WASHINGTON — It wasn’t long ago I was basking in the sun driving the new Mazda MX-5 Miata before it went on sale to the public. I enjoyed the nimble handling and peppy acceleration from a small four-cylinder engine and sweet shifting manual transmission.
But summer ended, and now it was time to spend a week with a convertible — not prime top-down weather.
Luckily, the 2016 Miata Grand Touring has a more supple suspension than the Club model I drove over the summer. The Grand Touring is set up for long drives on winding roads and has heated leather seats and a good heater that allowed me a few days of top-down driving. Wind noise and buffeting is improved from previous generations.
It felt a little strange to have NAV in a Miata. It’s standard if you choose the top-of-the-line $30,065 Grand Touring trim level. You also get some new safety features such as rear cross traffic alert, blind spot monitor and lane departure warning, but be warned — you can’t hear it with the top down at 65 mph. Having all these features and options is very different from early Miatas that could be bought with no AC and steel wheels in the early 1990s.
The look of the new Mazda MX-5 Miata is also a big change from the past. The new car looks a bit angry in the front end, whereas past Miatas looked like happy, smiling cars. I have to say I like the look of this car, but a few colleagues, including a first-generation Miata owner liked the old look better. But another Miata owner I work with loved the style and wanted to take it home.
The new styling looks more athletic and toned than before; it’s a more down-to-business small, sporty roadster without much wasted space or extra materials that would weigh the car down. This is a small two-seat car, and when you park next to say, a 2014 Miata, you can really tell that this new car is smaller — and smaller than just about anything in the parking lot. Good luck finding it.
The cabin with the top up is better than before, but it’s not very quiet. There is still some wind and road noise, but it’s an improvement.
What really hit me with this car is ease of operation, from the simple folding manual cloth top to the slick-shifting manual transmission; if you must, you can choose an automatic. This is a driver’s car with good handling that, with some body lean, seems like you’re going faster than you really are, especially on back roads. The suspension doesn’t beat you up, either. Bigger bumps don’t upset the car as they did prior Miatas. The whole car seems to have a stiffer, less shaky structure on bumpy roads.

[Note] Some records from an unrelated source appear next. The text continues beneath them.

Lemma F_compare_Z_neg m e n : 0 < n → F_compare_Z (S754_finite true m e) n = Some Lt.
Proof.
  intros Hn. cbn [F_compare_Z cond_Zopp]. f_equal. destruct (Z.leb_spec 0 e); apply Z.compare_lt_iff.
  - assert (0 < 2 ^ e) by (by apply Z.pow_pos_nonneg). nia.
  - assert (0 < 2 ^ (- e)) by (apply Z.pow_pos_nonneg; lia). nia.
Qed.

(** In normal form a number that is equal to an integer is the float of the integer. *)
Lemma F_eqb_of_Z f n : normal f → 0 < n < 2 ^ 52 → F_eqb f (F_of_Z n) = (F_leZ f n && negb (F_ltZ f n)).
Proof.
  intros Hf Hn. destruct (F_of_Z_53 n Hn) as (m' & e' & -> & He' & Hm' & [Hge' Hlt']). unfold F_leZ, F_ltZ.
  destruct f as [b|[]| |[] m e]; try done.
  - cbn [F_compare_Z]. by rewrite (proj2 (Z.compare_lt_iff 0 n)) by lia.
  - by rewrite F_compare_Z_neg by lia.
  - destruct Hf as [Hlt Hnorm]. cbn [F_compare_Z cond_Zopp]. assert (F_eqb (S754_finite false m e) (S754_finite false m' e') = bool_decide (e = e' ∧ m = m')) as ->.
    { unfold F_eqb, SFeqb. cbn [SFcompare]. destruct (Z.compare_spec e e') as [->|?|?].
      - change (Pos.compare_cont Eq m m') with (Pos.compare m m'). destruct (Pos.compare_spec m m') as [->|?|?].
        + by rewrite bool_decide_eq_true_2.
        + rewrite bool_decide_eq_false_2; [done|]. intros [_ ->]. lia.
        + rewrite bool_decide_eq_false_2; [done|]. intros [_ ->]. lia.
      - rewrite bool_decide_eq_false_2; [done|]. lia.
      - rewrite bool_decide_eq_false_2; [done|]. lia. }
    destruct (Z.leb_spec 0 e) as [He|He].
    + assert (2 ^ 52 <= Zpos m) as Hge by (destruct Hnorm; lia).
      assert (0 < 2 ^ e) by (by apply Z.pow_pos_nonneg).
      rewrite (proj2 (Z.compare_gt_iff _ n)) by nia. apply bool_decide_eq_false_2. intros [-> ->].
      assert (e' = 0) as -> by lia. change (2 ^ (- 0)) with 1 in Hm'. lia.
    + destruct (Z.compare_spec (Zpos m) (n * 2 ^ (- e))) as [Hc|Hc|Hc]; cbn [andb negb].
      * apply bool_decide_eq_true_2. assert (2 ^ 52 <= Zpos m) as Hge.
        { destruct Hnorm as [?| ->]; [done|]. change (- -1074) with 1074 in Hc.
          assert (2 ^ 53 <= 2 ^ 1074) by (apply Z.pow_le_mono_r; lia). nia. }
        assert (- e = - e') as Ee by (eapply (mantissa_unique n (- e) (- e') (Zpos m) (Zpos m')); lia).
        split; [lia|]. rewrite Ee in Hc. lia.
      * apply bool_decide_eq_false_2. intros [-> ->]. lia.
      * apply bool_decide_eq_false_2. intros [-> ->]. lia.
Qed.

(** Half the power of two, for an exponent that is greater. *)
Lemma pow_halves a b : 0 <= a < b → 2 * 2 ^ a <= 2 ^ b.
Proof. intros Hab. rewrite <- Z.pow_succ_r by lia. apply Z.pow_le_mono_r; lia. Qed.

Lemma F_leb_of_Z f n : normal f → 0 < n < 2 ^ 52 → F_leb (F_of_Z n) f = negb (F_ltZ f n).
Proof.
  intros Hf Hn. destruct (F_of_Z_53 n Hn) as (m' & e' & -> & He' & Hm' & [Hge' Hlt']). unfold F_ltZ.
  destruct f as [b|[]| |[] m e]; try done.
  - cbn [F_compare_Z]. by rewrite (proj2 (Z.compare_lt_iff 0 n)) by lia.
  - by rewrite F_compare_Z_neg by lia.
  - destruct Hf as [Hlt Hnorm]. cbn [F_compare_Z cond_Zopp]. unfold F_leb, SFleb. cbn [SFcompare].
    destruct (Z.compare_spec e' e) as [<-|Hee|Hee].
    + change (Pos.compare_cont Eq m' m) with (Pos.compare m' m).
      assert ((if 0 <=? e' then (Zpos m * 2 ^ e' ?= n) else (Zpos m ?= n * 2 ^ (- e'))) = (Zpos m ?= Zpos m')) as ->.
      { destruct (Z.leb_spec 0 e'); [|by rewrite <- Hm']. assert (e' = 0) as -> by lia. rewrite Z.mul_1_r.
        change (2 ^ (- 0)) with 1 in Hm'. by rewrite Z.mul_1_r in Hm'; rewrite Hm'. }
      destruct (Pos.compare_spec m' m), (Z.compare_spec (Zpos m) (Zpos m')); (done || lia).
    + assert (2 ^ 52 <= Zpos m) as Hge by lia. destruct (Z.leb_spec 0 e) as [He|He].
      * assert (0 < 2 ^ e) by (by apply Z.pow_pos_nonneg). destruct (Z.compare_spec (Zpos m * 2 ^ e) n); (done || nia).
      * pose proof (pow_halves (- e) (- e') ltac:(lia)). destruct (Z.compare_spec (Zpos m) (n * 2 ^ (- e))); (done || nia).
    + destruct (Z.leb_spec 0 e); [lia|]. pose proof (pow_halves (- e') (- e) ltac:(lia)).
      rewrite (proj2 (Z.compare_lt_iff (Zpos m) _)); [done|nia].
Qed.
Lemma NewReadableCache_ring name delay c :
  0 <= delay → NewReadableCache name delay = Some c → ring_inv delay 0 c ∅.
Proof.
  intros Hd. unfold NewReadableCache. destruct (Z.ltb_spec (delay + 1) 0); [lia|].
  intros [= <-]. split_and!; simpl; try done.
  - unfold len. rewrite length_replicate. lia.
  - unfold slot. rewrite Z.mod_small; lia.
Qed.
End cache.

Arguments WriteableCache : clear implicits.
Arguments ReadableCache : clear implicits.
Arguments round : clear implicits.

(** C5: The ring of [delay + 1] buckets is an age-based cache: over any rounds of
    copy, pick and clean, whatever the order the written maps are ranged over,
    no index leaves the ring and each round picks what the specification picks -
    everything written under the key since it was last picked or forgotten,
    where a key is forgotten [delay] rounds after its last write. *)
Theorem ReadableCache_refines_aged {T} log name delay (rs : list (round T)) :
  0 <= delay → Forall (λ r, range_order (rd_datas r) (rd_order r)) rs →
  ∃ c c', NewReadableCache name delay = Some c ∧
          rc_rounds log rs c = Some (aged_rounds delay 0 rs ∅, c').
Proof.
  intros Hd Hall. unfold NewReadableCache. destruct (Z.ltb_spec (delay + 1) 0); [lia|].
  eexists. edestruct (rc_rounds_ring log delay 0 rs) as [c' Hc']; [done..| |by eauto].
  apply (NewReadableCache_ring name); [done|]. unfold NewReadableCache.
  destruct (Z.ltb_spec (delay + 1) 0); [lia|done].
Qed.

Lemma ReadableCache_refines_aged_witness :
  let w k := {| rd_order := [k]; rd_datas := {[k := [1%nat]]}; rd_picks := [] |} in
  let p k := {| rd_order := []; rd_datas := ∅; rd_picks := [k] |} in
  ∃ c c', NewReadableCache "t" 1 = Some c ∧
    rc_rounds false [w "a"; p "a"; w "b"; p "z"; p "b"] c =
      Some (aged_rounds 1 0 [w "a"; p "a"; w "b"; p "z"; p "b"] ∅, c') ∧
    aged_rounds 1 0 [w "a"; p "a"; w "b"; p "z"; p "b"] ∅ = [[]; [1%nat]; []; []; []].
Proof.
  intros w p.
  destruct (ReadableCache_refines_aged false "t" 1 [w "a"; p "a"; w "b"; p "z"; p "b"]) as (c & c' & H1 & H2).
  - lia.
  - repeat constructor; unfold range_order; simpl; try done.
  - exists c, c'. split; [exact H1|]. split; [exact H2|]. vm_compute. reflexivity.
Defined.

You feel connected to the road in this quick little car, and it’s able to get in small spaces and has no trouble merging with traffic — you just hope they can see you. I even managed 29.4 mpg of mixed driving for my week of top-down motoring, and I mixed in a good dose of back roads as well as the daily commute.
The new MX-5 Miata is a restyled and reborn roadster that is good fun and sporty to drive. Improved handling and a diet help make this a more serious sports car that makes you want to add this as your second car to spice up your driving life.